Edited by Carolyn McConnell and Sarah Ruth van Gelder, Making Peace is a collection of articles from past issues in YES! A Journal of Positive Futures. The introduction points out that peace is everywhere and happens all the time. It is violence that gets attention, however, and peace-making is far too important to be left to policy makers. Each article in the collection exemplifies multiple core practices and principles that comprise the Beyond War community and offer everything from inspiring personal stories of transcending violence, war, and hate to editorials about changes that are going on around us echoing events from the past. Contributing authors include teachers, doctors, therapists, a murderer incarcerated for life, a mother who confronts her son’s killer, and theologians.
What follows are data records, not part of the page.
Lemma py_min_first_min l : l ≠ [] → ∃ r, py_min l = Ok r ∧ first_min l r.
Proof.
  destruct l as [|n l]; [done|]. intros _. simpl. eexists. split; [done|].
  apply (min_from_first_min l [n] 0%nat n); [done|].
  intros [|j] c Hc; simpl in Hc; [|done]. injection Hc as <-. lia.
Qed.

Lemma py_min_least_loaded (nodes : list lpt_node) :
  (2 ≤ length nodes)%nat →
  ∃ j, py_min (drop 1 nodes) = Ok j ∧ least_loaded nodes (S j).
Proof.
  intros Hlen. destruct (py_min_first_min (drop 1 nodes)) as (j & Hj & b & Hb & Hmin).
  { destruct nodes as [|? [|? ?]]; simpl in *; [lia|lia|done]. }
  exists j. split; [done|]. exists b. rewrite lookup_drop in Hb.
  split; [lia|]. split; [done|].
  intros [|k] c Hk Hc; [lia|].
  destruct (Hmin k c) as [? ?]; [by rewrite lookup_drop|]. split; [done|]. lia.
Qed.
End Min.

(** ** The loop of the build *)

Section Loop.
Implicit Types (nodes : list lpt_node) (sorted data : dict).

Lemma alter_as_insert {A} (f : A → A) (l : list A) i b :
  l !! i = Some b → alter f i l = <[i := f b]> l.
Proof.
  intros Hb. apply list_eq. intros j.
  pose proof (lookup_lt_Some _ _ _ Hb).
  destruct (decide (i = j)) as [<-|Hne].
  - by rewrite list_lookup_alter_eq, list_lookup_insert_eq, Hb.
  - by rewrite list_lookup_alter_ne, list_lookup_insert_ne.
Qed.

Lemma key_durations_cons t d data :
  t.2 !! "duration"%string = Some d →
  key_durations (t :: data) = (t.1, d) :: key_durations data.
Proof. intros Hd. unfold key_durations. simpl. by rewrite Hd. Qed.

(** The loop runs to its end and takes the steps of the greedy rule. *)
Lemma lpt_loop_greedy sorted nodes :
  (2 ≤ length nodes)%nat → timed sorted →
  ∃ nodes', lpt_loop nodes sorted = (Ok (), nodes') ∧
    greedy nodes (key_durations sorted) nodes' ∧
    length nodes' = length nodes.
Proof.
  intros Hlen Ht. revert nodes Hlen.
  induction Ht as [|[obj entry] sorted [d Hd] _ IH]; intros nodes Hlen.
  - exists nodes. simpl. split; [done|]. split; [constructor | done].
  - destruct (py_min_least_loaded nodes Hlen) as (j & Hj & Hleast).
    pose proof Hleast as (b & _ & Hb & _).
    destruct (IH (alter (add_object obj d) (S j) nodes)) as (nodes' & Hrun & Hgr & Hl).
    { by rewrite length_alter. }
    exists nodes'. simpl in Hd.
    rewrite (key_durations_cons (obj, entry) d) by done.
    simpl. rewrite Hj. unfold duration. rewrite Hd.
    split; [done|]. rewrite length_alter in Hl. split; [|done].
    econstructor; [done..|].
    by rewrite (alter_as_insert _ _ _ b) in Hgr.
Qed.
End Loop.

(** ** The sorted record *)

Section Sorted.
Implicit Types (data sorted : dict) (keyed : list (Z * (string * gmap string Z))).

Lemma decorate_eq (t : string * gmap string Z) :
  decorate t =
  match t.2 !! "duration"%string with
  | Some d => Ok (d, t)
  | None => Raise KeyError
  end.
Proof. unfold decorate, duration. by destruct (t.2 !! _). Qed.

Lemma mapM_cons (t : string * gmap string Z) data :
  mapM decorate (t :: data) =
  p ← decorate t; keyed ← mapM decorate data; Ok (p :: keyed).
Proof. done. Qed.

Lemma mapM_decorate_Ok data keyed :
  mapM decorate data = Ok keyed → keyed.*2 = data ∧ decorated keyed.
Proof.
  revert keyed. induction data as [|t data IH]; intros keyed.
  - intros [= <-]. split; [done | constructor].
  - rewrite mapM_cons, decorate_eq.
    destruct (t.2 !! "duration"%string) eqn:Ht; simpl; [|done].
    destruct (mapM decorate data) as [k|] eqn:Hk; simpl; [|done].
    intros [= <-]. destruct (IH k eq_refl) as [<- Hall]. split; [done|].
    by constructor.
Qed.

Lemma mapM_decorate_timed data :
  timed data → ∃ keyed, mapM decorate data = Ok keyed.
Proof.
  induction 1 as [|t data [d Hd] _ [keyed IH]]; [by eexists|].
  exists ((d, t) :: keyed). by rewrite mapM_cons, decorate_eq, Hd, IH.
Qed.

Lemma mapM_decorate_Raise data e :
  mapM decorate data = Raise e → e = KeyError ∧ ¬ timed data.
Proof.
  induction data as [|t data IH]; [done|].
  rewrite mapM_cons, decorate_eq.
  destruct (t.2 !! "duration"%string) eqn:Ht; simpl.
  - destruct (mapM decorate data) as [k|e'] eqn:Hk; simpl; [done|].
    intros [= <-]. destruct (IH eq_refl) as [-> Hn]. split; [done|].
    intros Hall. apply Hn. by inversion Hall.
  - intros [= <-]. split; [done|]. intros Hall. inversion Hall as [|? ? [? ?]]; congruence.
Qed.

Lemma decorated_key_durations keyed :
  decorated keyed → key_durations keyed.*2 = (λ p, (p.2.1, p.1)) <$> keyed.
Proof.
  induction 1 as [|p keyed Hp _ IH]; [done|].
  rewrite fmap_cons, (key_durations_cons _ p.1), IH by done. done.
Qed.

Lemma decorated_ties d keyed :
  decorated keyed → ties d keyed.*2 = (filter (λ p, p.1 = d) keyed).*2.
Proof.
  unfold ties. induction 1 as [|p keyed Hp _ IH]; [done|].
  rewrite fmap_cons, !filter_cons, IH. rewrite Hp.
  repeat case_decide; simplify_eq; done.
Qed.

Lemma decorated_timed keyed : decorated keyed → timed keyed.*2.
Proof.
  unfold decorated, timed. rewrite Forall_fmap. intros Hdec.
  eapply Forall_impl; [exact Hdec|]. intros p Hp. simpl. by rewrite Hp.
Qed.

Lemma desc_descending keyed :
  StronglySorted desc keyed → descending ((λ p, (p.2.1, p.1)) <$> keyed).
Proof.
  unfold descending. induction 1 as [|p keyed _ IH Hp]; [constructor|].
  rewrite fmap_cons. constructor; [done|].
  rewrite Forall_fmap. eapply Forall_impl; [exact Hp|]. done.
Qed.
Definition parked (requests : list Request) : Base :=
  mkInherited SCOPE_PARKED IPS_OK 0 0 true false 2 180 45 tt [] requests.

Definition ReadScopeStatus :=
  ReadScopeStatus _ _ _ _ poll updateSlewRate Abort MoveWE.
Definition polls := polls _ _ _ _ poll updateSlewRate Abort MoveWE.
Definition UnPark :=
  UnPark _ _ HorizontalToEquatorial _ exec _ MoveWE SetParked EqNP_apply
    NewRaDec.

Lemma motors_stop_in_three_polls_witness :
  polls 3 (mkWorld PARKED_NOTPARKED 0 ISS_ON (parked [])) =
  Some (mkWorld PARKED_STOPPED 2 ISS_ON
          (mkInherited SCOPE_PARKED IPS_OK 0 0 true false 1 180 45 tt []
             [RequestSlewRate 1; RequestAbort;
              RequestMoveWE DIRECTION_EAST MOTION_START])).
Proof.
  apply (motors_stop_in_three_polls _ _ _ _ poll updateSlewRate Abort MoveWE
           (mkWorld PARKED_NOTPARKED 0 ISS_ON (parked [])));
    first [reflexivity | cbn; lia].
Defined.

Definition stopped : World Z unit Mount (list Request) :=
  mkWorld PARKED_STOPPED 2 ISS_ON
    (mkInherited SCOPE_PARKED IPS_OK 0 0 true false 1 180 45 tt []
       [RequestSlewRate 1; RequestAbort;
        RequestMoveWE DIRECTION_EAST MOTION_START]).

Lemma UnPark_restores_the_slew_rate_witness :
  ReadScopeStatus (snd (UnPark 0 stopped)) =
  Some (true,
        mkWorld PARKED_NOTPARKED 2 ISS_ON
          (mkInherited SCOPE_IDLE IPS_OK 180 45 true false 2 180 45 tt
             [setObjectRA 180; setObjectDEC 45; Sync_]
             [RequestSlewRate 1; RequestAbort;
              RequestMoveWE DIRECTION_EAST MOTION_START;
              RequestMoveWE DIRECTION_EAST MOTION_STOP;
              RequestSlewRate 2])).
Proof.
  exact (proj2 (UnPark_restores_the_slew_rate _ _ HorizontalToEquatorial _
                  exec _ poll updateSlewRate Abort MoveWE SetParked
                  EqNP_apply NewRaDec
                  0 stopped eq_refl eq_refl eq_refl eq_refl)).
Defined.
Lemma save_rows_short (samples : list VectorXd) (observations : MatrixXd) (n : nat) :
  Forall (λ s, length s = n) samples → wf observations → 0 < cols observations →
  rows observations < length samples →
  GPModel.save_rows samples observations = Err Assertion.
Proof.
  intros Hs Hwf Hc Hrows.
  assert (match GPModel.save_rows samples observations with
          | Ok _ => length samples ≤ rows observations
          | Err e => e = Assertion
          end) as Hfor.
  { unfold GPModel.save_rows.
    apply (for_inv_total (λ i _, i ≤ rows observations) (λ e, e = Assertion)); [lia |].
    intros i out Hi Hle.
    destruct (lookup_lt_is_Some_2 samples i) as [s Hsi]; [lia |].
    destruct (lookup_lt_is_Some_2 samples 0) as [s0 Hs0]; [lia |].
    rewrite (vector_at_lookup _ _ _ Hs0). simpl.
    assert (length s0 = length s) as ->.
    { rewrite Forall_forall in Hs.
      rewrite (Hs s0), (Hs s); [done | |]; by eapply list_elem_of_lookup_2. }
    rewrite (save_samples_loop _ _ _ _ Hsi). simpl.
    destruct (decide (i < rows observations)) as [Hlt|Hge].
    - destruct (lookup_lt_is_Some_2 (coeffs observations) i) as [r Hr]; [done |].
      rewrite (save_targets_loop _ _ r _ Hr); [lia |].
      unfold wf in Hwf. rewrite Forall_forall in Hwf. apply Hwf.
      by eapply list_elem_of_lookup_2.
    - destruct (cols observations) as [|c] eqn:Ec; [lia |]. simpl.
      unfold coeff, row. rewrite Ec. simpl.
      rewrite lookup_ge_None_2; [done |]. unfold rows in *. lia. }
  destruct (GPModel.save_rows samples observations); [lia | by subst].
Qed.

Section SaveData.
Context `{Params} `{Indeterminate} `{BinaryMatrix} {G : Type} `{GP G}.
Context `{Schedule}.

Local Abbreviation D := (model_input_dim + action_dim).
Local Abbreviation World := (@GPModel.World G).
Local Abbreviation gps w := (GPModel._gp_models (GPModel.this w)).

Lemma save_data_eq (filename : string) (w : World) (g : G) (n : nat) :
  gps w !! 0 = Some g →
  Forall (λ s, length s = n) (gp_samples g) →
  wf (GPModel._observations (GPModel.this w)) →
  length (gp_samples g) ≤ rows (GPModel._observations (GPModel.this w)) →
  GPModel.save_data filename w
  = (Ok (),
     GPModel.write_file filename
       (Text (dump (gp_samples g) (coeffs (GPModel._observations (GPModel.this w)))))
       w).
Proof.
  intros Hg Hs Hwf Hrows.
  run GPModel.save_data.
  rewrite (vector_at_lookup _ _ _ Hg). simpl.
  rewrite (save_rows_eq _ _ n) by done.
  unfold GPModel.write_file. simpl. by rewrite insert_insert_eq.
Qed.



End SaveData.

Lemma insert_fill {A : Type} (l : list A) (n i : nat) (x y : A) :
  length l = i → i < n →
  <[i := y]> (l ++ replicate (n - i) x) = (l ++ [y]) ++ replicate (n - S i) x.
Proof.
  intros Hl Hi. replace (n - i) with (S (n - S i)) by lia. simpl.
  rewrite <- (Nat.add_0_r i) at 1. rewrite <- Hl at 1.
  rewrite insert_app_r. simpl. by rewrite <- app_assoc.
Qed.

(** ** [learn] returns *)

Lemma _to_vector_eq (m : MatrixXd) : GPModel._to_vector m = Ok (coeffs m).
Proof.
  unfold GPModel._to_vector, rows. set (n := length (coeffs m)).
  edestruct (for_inv
    (λ i result, result = take i (coeffs m) ++ replicate (n - i) []))
    as (rs & -> & Hrs).
  - by rewrite Nat.sub_0_r.
  - intros i result Hi ->.
    destruct (lookup_lt_is_Some_2 (coeffs m) i) as [r Hr]; [lia |].
    destruct (lookup_lt_is_Some_2 (take i (coeffs m) ++ replicate (n - i) []) i)
      as [r' Hr']; [rewrite length_app, length_take, length_replicate; lia |].
    rewrite (vector_at_lookup _ _ _ Hr'). unfold row. rewrite Hr. simpl.
    eexists. split; [done |].
    rewrite insert_fill by (rewrite ?length_take; lia).
    by rewrite (take_S_r _ _ _ Hr).
  - simpl in Hrs. replace (n - n) with 0 in Hrs by lia. simpl in Hrs.
    rewrite app_nil_r in Hrs. subst. unfold n. by rewrite firstn_all.
Qed.
Lemma from_json_to_json (r : CDCRecord) : from_json (to_json r) = inr r.
Proof.
  unfold from_json, to_json.
  by rewrite JsonFacts.loads_dumps, bind_kwargs_self_dict.
Qed.

(** C10: decoding the JSON text of a record gives the record back, with
    every field as it was. *)
Theorem from_json_round_trip (r : CDCRecord) : from_json (to_json r) = inr r.
Proof. apply from_json_to_json. Qed.

End EmployeeFacts.

(** ** The apply engine *)
Module ConsumerFacts.
Import Employee Consumer Pipeline.

(** What one message does to the table, when the database is reachable. *)
Lemma process_message_table (r : CDCRecord) (w : world) :
  employees (process_message (inr ()) (to_json r) w) =
    if String.eqb (action r) "INSERT" then <[emp_id r := row_of_record r]> (employees w)
    else if String.eqb (action r) "UPDATE" then <[emp_id r := row_of_record r]> (employees w)
    else if String.eqb (action r) "DELETE" then delete (emp_id r) (employees w)
    else employees w.
Proof.
  unfold process_message. rewrite EmployeeFacts.from_json_to_json.
  destruct (String.eqb (action r) "INSERT"); [reflexivity |].
  destruct (String.eqb (action r) "UPDATE").
  - unfold _handle_update, execute_update. cbn [table].
    destruct (employees w !! emp_id r); reflexivity.
  - destruct (String.eqb (action r) "DELETE"); [| reflexivity].
    unfold _handle_delete, execute_delete. cbn [table].
    destruct (employees w !! emp_id r) eqn:E; cbn; [reflexivity |].
    symmetry. by apply delete_id.
Qed.

Lemma apply_stream_cons (r : CDCRecord) (ds : list CDCRecord) (w : world) :
  apply_stream (r :: ds) w = apply_stream ds (process_message (inr ()) (to_json r) w).
Proof. reflexivity. Qed.

Lemma apply_stream_nil (w : world) : apply_stream [] w = w.
Proof. reflexivity. Qed.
One excerpt is an interview with Marshal Rosenberg of the Center for Nonviolent Communication who describes peaceful communication as “giraffe language” because giraffes have the largest heart of any land animal while the opposite is coined “jackal language” ( as jackals are close to the ground and only concerned with their needs), which most of us are taught to speak.
A powerful example of living beyond war comes from the contribution of Troy Chapman, the inmate who, at the time of his writing, had already spent 16 years of his life sentence behind bars. He tells us, after deciding to join the third side, of a peaceful and productive way out of regularly occurring situation in which violence or submission is often seen as the only responses. In prison, inmates tend to display their dominance by not yielding to each other on the sidewalk. When someone approaches, they will try to block your path so that you must step aside or stand and fight. Chapman has found a better way and now steps aside while keeping eye contact and touches the person’s arm as they walk by and asks: “How are you doing?”
This collection can be a guide in how to react to world where violence and fear seem to dominate the media and our communities.